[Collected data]
════════════════

(* ===== verification/Text.v ===== *)
(** * Text and byte encodings

    Lemmas the components share about the texts and byte strings that the code
    builds as names and keys: decimal and hexadecimal numbers, little-endian
    integers, and self-delimiting codes, whose concatenations can be read back
    field by field. *)

From stdpp Require Import pretty.
From S2P Require Import Prelude.

(** ** Decimal numbers in names *)

Definition is_digit (c : ascii) : bool := let n := nat_of_ascii c in (48 <=? n) && (n <=? 57).
Fixpoint all_digits (s : string) : bool :=
  match s with EmptyString => true | String c s => is_digit c && all_digits s end.
Definition no_digit_head (s : string) : bool :=
  match s with EmptyString => true | String c _ => negb (is_digit c) end.

Lemma digits_app_inj a b s t :
  all_digits a → all_digits b → no_digit_head s → no_digit_head t → a +:+ s = b +:+ t → a = b ∧ s = t.
Proof.
  revert b. induction a as [|c a IH]; intros [|d b] Ha Hb Hs Ht He.
  - done.
  - change (s = String d (b +:+ t)) in He. subst s. simpl in Hs, Hb. by destruct (is_digit d).
  - change (String c (a +:+ s) = t) in He. subst t. simpl in Ht, Ha. by destruct (is_digit c).
  - change (String c (a +:+ s) = String d (b +:+ t)) in He. injection He as -> He.
    simpl in Ha, Hb. apply andb_prop_elim in Ha as [_ Ha]. apply andb_prop_elim in Hb as [_ Hb].
    destruct (IH b Ha Hb Hs Ht He) as [-> ->]. done.
Qed.

Lemma pretty_N_char_digit x : is_digit (pretty_N_char x).
Proof. unfold pretty_N_char. by repeat case_match. Qed.

Lemma pretty_N_go_digits x s : all_digits s → all_digits (pretty_N_go x s).
Proof.
  revert s. induction (N.lt_wf_0 x) as [x _ IH]; intros s Hs.
  destruct (decide (x = 0)%N) as [->|Hx]; [by rewrite pretty_N_go_0|].
  rewrite pretty_N_go_step by lia. apply IH; [by apply N.div_lt; lia|]. simpl.
  apply andb_prop_intro. split; [apply pretty_N_char_digit|done].
Qed.

Lemma pretty_Z_digits z : (0 ≤ z)%Z → all_digits (pretty z).
Proof.
  intros Hz. destruct z as [|p|p]; [done| |lia]. change (all_digits (pretty (Npos p))).
  unfold pretty, pretty_N. destruct (decide _); [done|]. by apply pretty_N_go_digits.
Qed.

Lemma pretty_app_inj x y s t :
  (0 ≤ x)%Z → (0 ≤ y)%Z → no_digit_head s → no_digit_head t →
  pretty x +:+ s = pretty y +:+ t → x = y ∧ s = t.
Proof.
  intros Hx Hy Hs Ht He. apply digits_app_inj in He as [He ->]; auto using pretty_Z_digits.
  split; [by apply (inj pretty)|done].
Qed.

(** ** Concatenation *)

Lemma string_app_cancel p s t : p +:+ s = p +:+ t → s = t.
Proof. induction p as [|c p IH]; [done|]. intros He. apply IH. by injection He. Qed.

#[global] Instance string_app_inj p : Inj (=) (=) (String.append p).
Proof. intros s t. apply string_app_cancel. Qed.

Lemma string_length_app a b : String.length (a +:+ b) = String.length a + String.length b.
Proof. induction a as [|c a IH]; [done|]. exact (f_equal S IH). Qed.

(** A suffix of known length can be cut off. *)
Lemma string_app_inj_l a b s t :
  String.length a = String.length b → a +:+ s = b +:+ t → a = b ∧ s = t.
Proof.
  revert b. induction a as [|c a IH]; intros [|d b] Hl He; try discriminate; [done|].
  injection Hl as Hl. injection He as -> He. by destruct (IH b Hl He) as [-> ->].
Qed.

(** ** Hexadecimal numbers of fixed width: [{:016x}] *)

Definition hex_digit (x : Z) : ascii :=
  ascii_of_N (Z.to_N (if (x <? 10)%Z then 48 + x else 87 + x)).

Fixpoint hex (w : nat) (x : Z) : string :=
  match w with
  | 0 => ""
  | S w => hex w (x / 16) +:+ String (hex_digit (x mod 16)) ""
  end.

Lemma hex_length w x : String.length (hex w x) = w.
Proof. revert x. induction w as [|w IH]; intros x; [done|]. change (String.length (hex w (x / 16) +:+ String (hex_digit (x mod 16)) "") = S w). rewrite string_length_app, IH. cbn. lia. Qed.

Lemma hex_digit_inj x y : (0 ≤ x < 16)%Z → (0 ≤ y < 16)%Z → hex_digit x = hex_digit y → x = y.
Proof.
  intros Hx Hy He%(f_equal N_of_ascii). unfold hex_digit in He.
  rewrite !N_ascii_embedding in He; [|destruct (Z.ltb_spec y 10); lia|destruct (Z.ltb_spec x 10); lia].
  destruct (Z.ltb_spec x 10), (Z.ltb_spec y 10); lia.
Qed.

Lemma hex_inj w x y :
  (0 ≤ x < 16 ^ Z.of_nat w)%Z → (0 ≤ y < 16 ^ Z.of_nat w)%Z → hex w x = hex w y → x = y.
Proof.
  revert x y. induction w as [|w IH]; intros x y Hx Hy He; [simpl in *; lia|].
  cbn [hex] in He. apply string_app_inj_l in He as [He Hd]; [|by rewrite !hex_length].
  rewrite Nat2Z.inj_succ, Z.pow_succ_r in Hx, Hy by lia.
  injection Hd as Hd%hex_digit_inj; try (apply Z.mod_pos_bound; lia).
  apply IH in He; [|split; [apply Z.div_pos; lia|apply Z.div_lt_upper_bound; lia]..].
  rewrite (Z.div_mod x 16), (Z.div_mod y 16) by lia. by rewrite He, Hd.
Qed.

Lemma hex_app_inj w x y s t :
  (0 ≤ x < 16 ^ Z.of_nat w)%Z → (0 ≤ y < 16 ^ Z.of_nat w)%Z →
  hex w x +:+ s = hex w y +:+ t → x = y ∧ s = t.
Proof.
  intros Hx Hy He. apply string_app_inj_l in He as [He ->]; [|by rewrite !hex_length].
  split; [by eapply hex_inj|done].
Qed.

(** ** Bytes *)

(** [str::as_bytes]. *)
Fixpoint as_bytes (s : string) : list Z :=
  match s with EmptyString => [] | String c s => Z.of_N (N_of_ascii c) :: as_bytes s end.

#[global] Instance as_bytes_inj : Inj (=) (=) as_bytes.
Proof.
  intros s. induction s as [|c s IH]; intros [|d t] He; try discriminate; [done|].
  injection He as Hc%N2Z.inj Hs. f_equal; [|auto].
  by rewrite <-(ascii_N_embedding c), <-(ascii_N_embedding d), Hc.
Qed.

Lemma as_bytes_app s t : as_bytes (s +:+ t) = as_bytes s ++ as_bytes t.
Proof. induction s as [|c s IH]; [done|]. cbn. by rewrite <-IH. Qed.

(** [to_ne_bytes] on the little-endian targets of CUDA. *)
Fixpoint le_bytes (n : nat) (x : Z) : list Z :=
  match n with 0 => [] | S n => (x mod 256)%Z :: le_bytes n (x / 256) end.

Lemma le_bytes_length n x : length (le_bytes n x) = n.
Proof. revert x. induction n as [|n IH]; intros x; [done|]. cbn. by rewrite IH. Qed.

Lemma le_bytes_inj n x y :
  (0 ≤ x < 256 ^ Z.of_nat n)%Z → (0 ≤ y < 256 ^ Z.of_nat n)%Z → le_bytes n x = le_bytes n y → x = y.
Proof.
  revert x y. induction n as [|n IH]; intros x y Hx Hy He; [simpl in *; lia|].
  injection He as Hm He. rewrite Nat2Z.inj_succ, Z.pow_succ_r in Hx, Hy by lia.
  apply IH in He; [|split; [apply Z.div_pos; lia|apply Z.div_lt_upper_bound; lia]..].
  rewrite (Z.div_mod x 256), (Z.div_mod y 256) by lia. by rewrite He, Hm.
Qed.

(** [from_le_bytes] *)
Definition from_le (l : list Z) : Z := foldr (λ b x, b + 256 * x)%Z 0%Z l.

Lemma from_le_bytes n x : (0 ≤ x < 256 ^ Z.of_nat n)%Z → from_le (le_bytes n x) = x.
Proof.
  revert x. induction n as [|n IH]; intros x Hx; [simpl in *; lia|].
  rewrite Nat2Z.inj_succ, Z.pow_succ_r in Hx by lia. cbn. change (foldr _ _ _) with (from_le (le_bytes n (x / 256))).
  rewrite IH; [|split; [apply Z.div_pos; lia|apply Z.div_lt_upper_bound; lia]].
  rewrite Z.add_comm, <-Z.div_mod by lia. done.
Qed.

(** ** Self-delimiting codes

    [Code P f] says that the values in [P] can be read back from what follows
    a prefix [f x] of a byte string. *)

Class Code {A} (P : A → Prop) (f : A → list Z) : Prop :=
  code_inj : ∀ x y s t, P x → P y → f x ++ s = f y ++ t → x = y ∧ s = t.
#[global] Hint Mode Code - - ! : typeclass_instances.

#[global] Instance le_bytes_code n : Code (in_width (8 * Z.of_nat n)) (le_bytes n).
Proof.
  assert (Hp : (256 ^ Z.of_nat n = 2 ^ (8 * Z.of_nat n))%Z).
  { rewrite Z.pow_mul_r by lia. done. }
  intros x y s t Hx Hy He. unfold in_width in *. rewrite <-Hp in Hx, Hy.
  apply app_inj_1 in He as [He ->]; [|by rewrite !le_bytes_length].
  split; [by eapply le_bytes_inj|done].
Qed.

(** A code after an injective change of its argument. *)
Lemma code_compose {A B} (P : A → Prop) (Q : B → Prop) (g : A → B) (f : B → list Z) :
  Code Q f → (∀ x, P x → Q (g x)) → (∀ x y, P x → P y → g x = g y → x = y) → Code P (λ x, f (g x)).
Proof.
  intros Hf HQ Hg x y s t Hx Hy He. apply Hf in He as [He ->]; auto.
Qed.

(** Signed integers, in two's complement. *)
Definition signed (w x : Z) : Prop := (- 2 ^ (w - 1) ≤ x < 2 ^ (w - 1))%Z.
Definition int_bytes (n : nat) (x : Z) : list Z := le_bytes n (wrap (8 * Z.of_nat n) x).

Lemma wrap_signed_inj w x y : signed w x → signed w y → wrap w x = wrap w y → x = y.
Proof.
  unfold signed, wrap. intros Hx Hy He. destruct (Z.leb_spec w 0) as [Hw|Hw].
  { rewrite (Z.pow_neg_r 2 (w - 1)) in * by lia. lia. }
  assert (Hp : (2 ^ w = 2 * 2 ^ (w - 1))%Z) by (rewrite <-Z.pow_succ_r by lia; f_equal; lia).
  pose proof (Z.div_mod x (2 ^ w) ltac:(lia)). pose proof (Z.div_mod y (2 ^ w) ltac:(lia)).
  rewrite He in *. assert (x / 2 ^ w = y / 2 ^ w)%Z; [|lia].
  pose proof (Z.mod_pos_bound y (2 ^ w) ltac:(lia)). nia.
Qed.

#[global] Instance int_code n : Code (signed (8 * Z.of_nat n)) (int_bytes n).
Proof.
  apply (code_compose _ (in_width (8 * Z.of_nat n)) (wrap (8 * Z.of_nat n)) (le_bytes n)); [apply _| |].
  - intros x _. apply wrap_in_width. lia.
  - intros x y. apply wrap_signed_inj.
Qed.

(** [i64] multiplication and addition, with the wrap-around of the release profile. *)
Definition i64_wrap (x : Z) : Z := (wrap 64 (x + 2 ^ 63) - 2 ^ 63)%Z.
Definition i64_mul (x y : Z) : Z := i64_wrap (x * y).
Definition i64_add (x y : Z) : Z := i64_wrap (x + y).

Lemma i64_wrap_signed x : signed 64 (i64_wrap x).
Proof. unfold signed, i64_wrap, wrap. pose proof (Z.mod_pos_bound (x + 2 ^ 63) (2 ^ 64)). lia. Qed.
Lemma i64_wrap_small x : signed 64 x → i64_wrap x = x.
Proof. unfold signed, i64_wrap, wrap. intros H. rewrite Z.mod_small; lia. Qed.
Lemma i64_mul_exact x y : signed 64 (x * y) → i64_mul x y = (x * y)%Z.
Proof. apply i64_wrap_small. Qed.

(** Read one field of two equal streams. *)
Tactic Notation "read" constr(code) "in" hyp(H) "as" simple_intropattern(p) :=
  apply code in H as [p H]; [|done..].

(** A code alone is injective. *)
Lemma code_inj_nil {A} {P : A → Prop} (f : A → list Z) x y : Code P f → P x → P y → f x = f y → x = y.
Proof.
  intros Hf Hx Hy He. apply (Hf x y [] []); [done..|]. by rewrite He.
Qed.

(** [Hash] of a slice: its length, then its elements. *)
Definition seq_bytes {A} (f : A → list Z) (l : list A) : list Z :=
  le_bytes 8 (Z.of_nat (length l)) ++ (l ≫= f).

#[global] Instance seq_code {A} (P : A → Prop) (f : A → list Z) :
  Code P f → Code (λ l, in_width 64 (Z.of_nat (length l)) ∧ Forall P l) (seq_bytes f).
Proof.
  intros Hf l1 l2 s t [Hn1 H1] [Hn2 H2] He. unfold seq_bytes in He. rewrite <-!app_assoc in He.
  apply (le_bytes_code 8) in He as [Hl%Nat2Z.inj He]; [|done..]. clear Hn1 Hn2. revert l2 Hl H2 He.
  induction H1 as [|x l1 Hx H1 IH]; intros [|y l2] Hl H2 He; try done.
  apply Forall_cons in H2 as [Hy H2]. rewrite !bind_cons, <-!app_assoc in He. injection Hl as Hl.
  apply Hf in He as [-> He]; [|done..]. by destruct (IH l2 Hl H2 He) as [-> ->].
Qed.

(** The derived [Hash] of an [Option]: its discriminant, then its value. *)
Definition option_bytes {A} (f : A → list Z) (o : option A) : list Z :=
  match o with None => le_bytes 8 0 | Some x => le_bytes 8 1 ++ f x end.

#[global] Instance option_code {A} (P : A → Prop) (f : A → list Z) :
  Code P f → Code (λ o, match o with None => True | Some x => P x end) (option_bytes f).
Proof.
  intros Hf [x|] [y|] s t Hx Hy He; [|discriminate He..|].
  - unfold option_bytes in He. rewrite <-!app_assoc in He. apply app_inv_head in He. by apply Hf in He as [-> ->].
  - by apply app_inv_head in He.
Qed.

(** No value's code is a prefix of another's. *)
Definition prefix_free {A} `{EqDecision A} (f : A → list Z) (l : list A) : bool :=
  forallb (λ x, forallb (λ y, bool_decide (f x `prefix_of` f y → x = y)) l) l.

Lemma prefix_free_code {A} `{EqDecision A} (f : A → list Z) (l : list A) :
  (∀ x, x ∈ l) → prefix_free f l = true → Code (λ _, True) f.
Proof.
  intros Hl Hp x y s t _ _ He.
  assert (Hxy : ∀ a b, f a `prefix_of` f b → a = b).
  { intros a b. unfold prefix_free in Hp. rewrite forallb_forall in Hp.
    specialize (Hp a (proj1 (list_elem_of_In _ _) (Hl a))). simpl in Hp. rewrite forallb_forall in Hp.
    specialize (Hp b (proj1 (list_elem_of_In _ _) (Hl b))). by apply bool_decide_eq_true_1 in Hp. }
  assert (x = y) as ->; [|split; [done|by apply app_inv_head in He]].
  destruct (app_eq_inv (f x) s (f y) t He) as [[k [Hk _]]|[k [Hk _]]].
  - symmetry. apply Hxy. by exists k.
  - apply Hxy. by exists k.
Qed.

(** ** C strings *)

(** [CString::new]: the place of the first zero byte, if there is one. *)
Fixpoint nul_position (s : string) : option Z :=
  match s with
  | EmptyString => None
  | String c s => if Nat.eqb (nat_of_ascii c) 0 then Some 0%Z else Z.succ <$> nul_position s
  end.

(** ** [{:?}] of a string *)

Definition double_quote : string := String (ascii_of_nat 34) EmptyString.
(** The escapes of the ASCII range; the bytes of other characters stay as they are. *)
Definition debug_char (c : ascii) : string :=
  let n := nat_of_ascii c in
  if n =? 34 then "\" +:+ double_quote
  else if n =? 92 then "\\"
  else if n =? 0 then "\0"
  else if n =? 9 then "\t"
  else if n =? 10 then "\n"
  else if n =? 13 then "\r"
  else if (n <? 32) || (n =? 127) then "\u{" +:+ hex (if n <? 16 then 1 else 2) (Z.of_nat n) +:+ "}"
  else String c EmptyString.
Fixpoint debug_chars (s : string) : string :=
  match s with EmptyString => "" | String c s => debug_char c +:+ debug_chars s end.
Definition debug_str (s : string) : string := double_quote +:+ debug_chars s +:+ double_quote.

(** [to_ascii_uppercase] and [to_ascii_lowercase] *)
Definition ascii_up (c : ascii) : ascii :=
  let n := nat_of_ascii c in if (97 <=? n) && (n <=? 122) then ascii_of_nat (n - 32) else c.
Definition ascii_down (c : ascii) : ascii :=
  let n := nat_of_ascii c in if (65 <=? n) && (n <=? 90) then ascii_of_nat (n + 32) else c.
Fixpoint to_ascii_uppercase (s : string) : string :=
  match s with EmptyString => "" | String c s => String (ascii_up c) (to_ascii_uppercase s) end.
Fixpoint to_ascii_lowercase (s : string) : string :=
  match s with EmptyString => "" | String c s => String (ascii_down c) (to_ascii_lowercase s) end.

════════════════

#### Task to complete:
Using the entries above, return exactly the lines from the line with "Proof. induction s" to the line with "list Z) : Prop", counting both of those lines.

#### Response to the exercise:
Proof. induction s as [|c s IH]; [done|]. cbn. by rewrite <-IH. Qed.

(** [to_ne_bytes] on the little-endian targets of CUDA. *)
Fixpoint le_bytes (n : nat) (x : Z) : list Z :=
  match n with 0 => [] | S n => (x mod 256)%Z :: le_bytes n (x / 256) end.

Lemma le_bytes_length n x : length (le_bytes n x) = n.
Proof. revert x. induction n as [|n IH]; intros x; [done|]. cbn. by rewrite IH. Qed.

Lemma le_bytes_inj n x y :
  (0 ≤ x < 256 ^ Z.of_nat n)%Z → (0 ≤ y < 256 ^ Z.of_nat n)%Z → le_bytes n x = le_bytes n y → x = y.
Proof.
  revert x y. induction n as [|n IH]; intros x y Hx Hy He; [simpl in *; lia|].
  injection He as Hm He. rewrite Nat2Z.inj_succ, Z.pow_succ_r in Hx, Hy by lia.
  apply IH in He; [|split; [apply Z.div_pos; lia|apply Z.div_lt_upper_bound; lia]..].
  rewrite (Z.div_mod x 256), (Z.div_mod y 256) by lia. by rewrite He, Hm.
Qed.

(** [from_le_bytes] *)
Definition from_le (l : list Z) : Z := foldr (λ b x, b + 256 * x)%Z 0%Z l.

Lemma from_le_bytes n x : (0 ≤ x < 256 ^ Z.of_nat n)%Z → from_le (le_bytes n x) = x.
Proof.
  revert x. induction n as [|n IH]; intros x Hx; [simpl in *; lia|].
  rewrite Nat2Z.inj_succ, Z.pow_succ_r in Hx by lia. cbn. change (foldr _ _ _) with (from_le (le_bytes n (x / 256))).
  rewrite IH; [|split; [apply Z.div_pos; lia|apply Z.div_lt_upper_bound; lia]].
  rewrite Z.add_comm, <-Z.div_mod by lia. done.
Qed.

(** ** Self-delimiting codes

    [Code P f] says that the values in [P] can be read back from what follows
    a prefix [f x] of a byte string. *)

Class Code {A} (P : A → Prop) (f : A → list Z) : Prop :=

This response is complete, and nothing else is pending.